#### Problem to solve
Check each line below for the word "loop". How many have it? Answer with the number only.

#### Records for this exercise

(* ===== verification/ModuleSafety.v ===== *)
(** * Sections and modules (parser.hpp, [parse_module])

    The invariant [parsed] of the section loop says what is known of the module
    after the sections up to an order; each section establishes its part and the
    order of sections keeps the others. *)
From S2P Require Import Prelude GuardedPtr Leb128 Allocator Opcodes Types OpSigs Validation Writers FunctionBody Parser ReaderProofs WriterLaws BodySafety InstrSafety ParserSafety.

(** ** Names *)
Lemma ok_cursor : reads_ok 0 cursor (fun _ => True).
Proof. intros p Hp. split; [by apply moved_refl|done]. Qed.
Lemma ok_peek0 : reads_ok 0 peek_byte (fun _ => True).
Proof. eapply ok_mono; [apply ok_peek|done|done]. Qed.
#[export] Hint Resolve ok_cursor ok_peek0 : reads.

Lemma ok_many_any {A} (k : reader A) n :
  0 <= n -> reads_ok 0 k (fun _ => True) -> reads_ok 0 (parse_many k n) (fun _ => True).
Proof. intros Hn Hk. eapply ok_forget, ok_many; done. Qed.

Lemma ok_name_map n : 0 <= n -> reads_ok 0 (parse_name_map n) (fun _ => True).
Proof. intros Hn. apply ok_many_any; [done|]. unfold parse_name_assoc. rsteps. done. Qed.

Lemma ok_local_names : reads_ok 0 parse_local_names (fun _ => True).
Proof.
  unfold parse_local_names. eapply ok_bind0; [apply ok_varuint32_0|]. intros n [Hn _].
  apply ok_many_any; [done|]. eapply ok_bind0; [apply ok_varuint32_0|]. intros i _.
  eapply ok_bind0; [apply ok_varuint32_0|]. intros k [Hk _].
  eapply ok_bind0; [by apply ok_name_map|]. intros l _. by apply ok_ret.
Qed.

Lemma ok_subsection {A} id (k : reader A) :
  reads_ok 0 k (fun _ => True) -> reads_ok 0 (subsection id k) (fun _ => True).
Proof.
  intros Hk. unfold subsection. eapply ok_bind0; [apply ok_peek0|]. intros b _.
  destruct (b =? id); [|by apply ok_ret]. eapply ok_bind0; [apply ok_read_byte0|]. intros _ _.
  eapply ok_bind0; [apply ok_varuint32_0|]. intros n [Hn _].
  eapply ok_bind0; [by apply ok_consumed|]. intros a _. by apply ok_ret.
Qed.

Lemma ok_at_end : reads_ok 0 at_end (fun _ => True).
Proof. unfold at_end. rsteps. done. Qed.

Lemma ok_name_section : reads_ok 0 parse_name_section (fun _ => True).
Proof.
  unfold parse_name_section. eapply ok_bind0; [apply ok_at_end|]. intros [] _; [by apply ok_ret|].
  eapply ok_bind0; [by apply ok_subsection, ok_utf8_string|]. intros mn _.
  eapply ok_bind0; [apply ok_at_end|]. intros [] _; [by apply ok_ret|].
  eapply ok_bind0.
  { apply ok_subsection. eapply ok_bind0; [apply ok_varuint32_0|]. intros n [Hn _]. by apply ok_name_map. }
  intros fns _. eapply ok_bind0; [apply ok_at_end|]. intros [] _; [by apply ok_ret|].
  eapply ok_bind0; [apply ok_subsection, ok_local_names|]. intros lns _.
  eapply ok_bind0; [apply ok_at_end|]. intros [] _; [by apply ok_ret|]. apply ok_failed.
Qed.

(** ** What the parser knows of the module *)
Section Module.
Context {W : Type} `{wok : WriterOk W} (options : Opt.t) (a0 : Growable.t).

Definition in_range (n : nat) (i : Z) : Prop := 0 <= i < Z.of_nat n.

(** A start function takes and returns nothing. *)
Definition start_ok (m : module) : Prop :=
  start m = uint32_max \/
  exists ft, Mod.get_function_type m (start m) = Ret ft /\ param_types ft = [] /\ return_count ft = 0.

(** A valid module *)
Record module_valid (m : module) : Prop := ModuleValid {
  mv_types : Forall (func_type_ok options) (types m);
  mv_imports : Forall (import_ok (length (types m))) (imports m);
  mv_functions : Forall (in_range (length (types m))) (functions m);
  mv_code : length (code m) = length (functions m);
  mv_tables : (length (tables m) <= 1)%nat /\
    Forall (fun t => element_type t = anyfunc /\
                     limits_ok (Opt.max_table_elements options) (table_limits t)) (tables m);
  mv_memories : (length (memories m) <= 1)%nat /\ Forall memory_ok (memories m);
  mv_globals : Forall (global_ok options) (globals m);
  mv_exports : Forall (export_ok m) (exports m) /\ NoDup (field_str <$> exports m);
  mv_start : start_ok m;
  mv_elements : Forall (elem_segment_ok m) (elements m);
  mv_data : Forall (data_segment_ok m) (data_segments m)
}.

(** The first loop of [normalize_types] fills one alias per type. *)
Lemma aliases_length l : length (normalize_aliases l) = length l.
Proof. apply length_imap. Qed.

(** The state of the section loop, started with the allocator [a0], after the sections
    of order at most [h] *)
Record parsed (h : Z) (p : parser) : Prop := Parsed {
  ps_order : 0 <= h;
  ps_types : Forall (func_type_ok options) (types (pr_mod p));
  ps_imports : Forall (import_ok (length (types (pr_mod p)))) (imports (pr_mod p));
  ps_aliases : functions (pr_mod p) <> [] -> pr_type_aliases p = normalize_aliases (types (pr_mod p));
  ps_functions : code (pr_mod p) <> [] ->
    Forall (in_range (length (types (pr_mod p)))) (functions (pr_mod p));
  ps_tables : (length (tables (pr_mod p)) <= 1)%nat /\
    Forall (fun t => element_type t = anyfunc /\
                     limits_ok (Opt.max_table_elements options) (table_limits t)) (tables (pr_mod p));
  ps_memories : (length (memories (pr_mod p)) <= 1)%nat /\ Forall memory_ok (memories (pr_mod p));
  ps_globals : Forall (global_ok options) (globals (pr_mod p));
  ps_exports : Forall (export_ok (pr_mod p)) (exports (pr_mod p)) /\ NoDup (field_str <$> exports (pr_mod p));
  ps_start : start_ok (pr_mod p);
  ps_elements : Forall (elem_segment_ok (pr_mod p)) (elements (pr_mod p));
  ps_data : Forall (data_segment_ok (pr_mod p)) (data_segments (pr_mod p));
  st_types : h < 1 -> types (pr_mod p) = [];
  st_imports : h < 2 -> imports (pr_mod p) = [];
  st_functions : h < 3 -> functions (pr_mod p) = [];
  st_tables : h < 4 -> tables (pr_mod p) = [];
  st_memories : h < 5 -> memories (pr_mod p) = [];
  st_globals : h < 6 -> globals (pr_mod p) = [];
  st_exports : h < 7 -> exports (pr_mod p) = [];
  st_start : h < 8 -> start (pr_mod p) = uint32_max;
  st_elements : h < 9 -> elements (pr_mod p) = [];
  st_code : h < 11 -> code (pr_mod p) = [];
  st_data : h < 12 -> data_segments (pr_mod p) = [];
  st_allocator : h < 11 -> pr_allocator p = a0
}.
Lemma agree_bind {A1 A2 B1 B2} (k1 : M S1 A1) (k2 : M S2 A2) (f1 : A1 -> M S1 B1) (f2 : A2 -> M S2 B2) Q Q' :
  agree R Q k1 k2 -> (forall a b, Q a b -> agree R Q' (f1 a) (f2 b)) -> agree R Q' (mbind f1 k1) (mbind f2 k2).
Proof.
  intros Hk Hf s1 s2 Hs. specialize (Hk s1 s2 Hs). unfold mbind, M_bind.
  destruct (k1 s1) as [[a|e|y] s1']; [|destruct Hk as [?|[s2' ->]]; eauto|done].
  destruct Hk as (b & s2' & -> & Hab & Hs'). by apply Hf.
Qed.
Lemma agree_mono {A1 A2} (k1 : M S1 A1) (k2 : M S2 A2) (Q Q' : A1 -> A2 -> Prop) :
  agree R Q k1 k2 -> (forall a b, Q a b -> Q' a b) -> agree R Q' k1 k2.
Proof.
  intros Hk HQ s1 s2 Hs. specialize (Hk s1 s2 Hs). destruct (k1 s1) as [[a|e|y] s1']; [|done..].
  destruct Hk as (b & s2' & ? & ? & ?). eauto 6.
Qed.
Lemma agree_any {A1 A2} (k1 : M S1 A1) (k2 : M S2 A2) (Q : A1 -> A2 -> Prop) :
  agree R Q k1 k2 -> agree R (fun _ _ => True) k1 k2.
Proof. intros Hk. by eapply agree_mono. Qed.
Lemma agree_ret {A1 A2} (a : A1) (b : A2) (Q : A1 -> A2 -> Prop) : Q a b -> agree R Q (mret a) (mret b).
Proof. intros HQ s1 s2 Hs. simpl. eauto. Qed.
Lemma agree_lift {A} (o : outcome A) : agree R eq (lift o) (lift o).
Proof. intros s1 s2 Hs. unfold lift. destruct o; eauto 6. Qed.
Lemma agree_assert b msg : agree R eq (parse_assert b msg) (parse_assert b msg).
Proof. apply agree_lift. Qed.
Lemma agree_error {A1 A2} msg (Q : A1 -> A2 -> Prop) : agree R Q (parse_error msg) (parse_error msg).
Proof. intros s1 s2 Hs. right. by eexists. Qed.
Lemma agree_gets {A1 A2} (f : S1 -> A1) (g : S2 -> A2) (Q : A1 -> A2 -> Prop) :
  (forall s1 s2, R s1 s2 -> Q (f s1) (g s2)) -> agree R Q (gets f) (gets g).
Proof. intros HQ s1 s2 Hs. simpl. eauto 6. Qed.
Lemma agree_modify (f : S1 -> S1) (g : S2 -> S2) :
  (forall s1 s2, R s1 s2 -> R (f s1) (g s2)) -> agree R eq (modify f) (modify g).
Proof. intros HR s1 s2 Hs. simpl. eauto 6. Qed.
Lemma agree_each {A} (f1 : A -> M S1 unit) (f2 : A -> M S2 unit) l :
  (forall a, agree R (fun _ _ => True) (f1 a) (f2 a)) ->
  agree R (fun _ _ => True) (eachM f1 l) (eachM f2 l).
Proof.
  intros Hf. induction l as [|a l IH]; simpl; [by apply agree_ret|]. eapply agree_bind; [apply Hf|]. auto.
Qed.
End Rules.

#### Solution to the exercise
3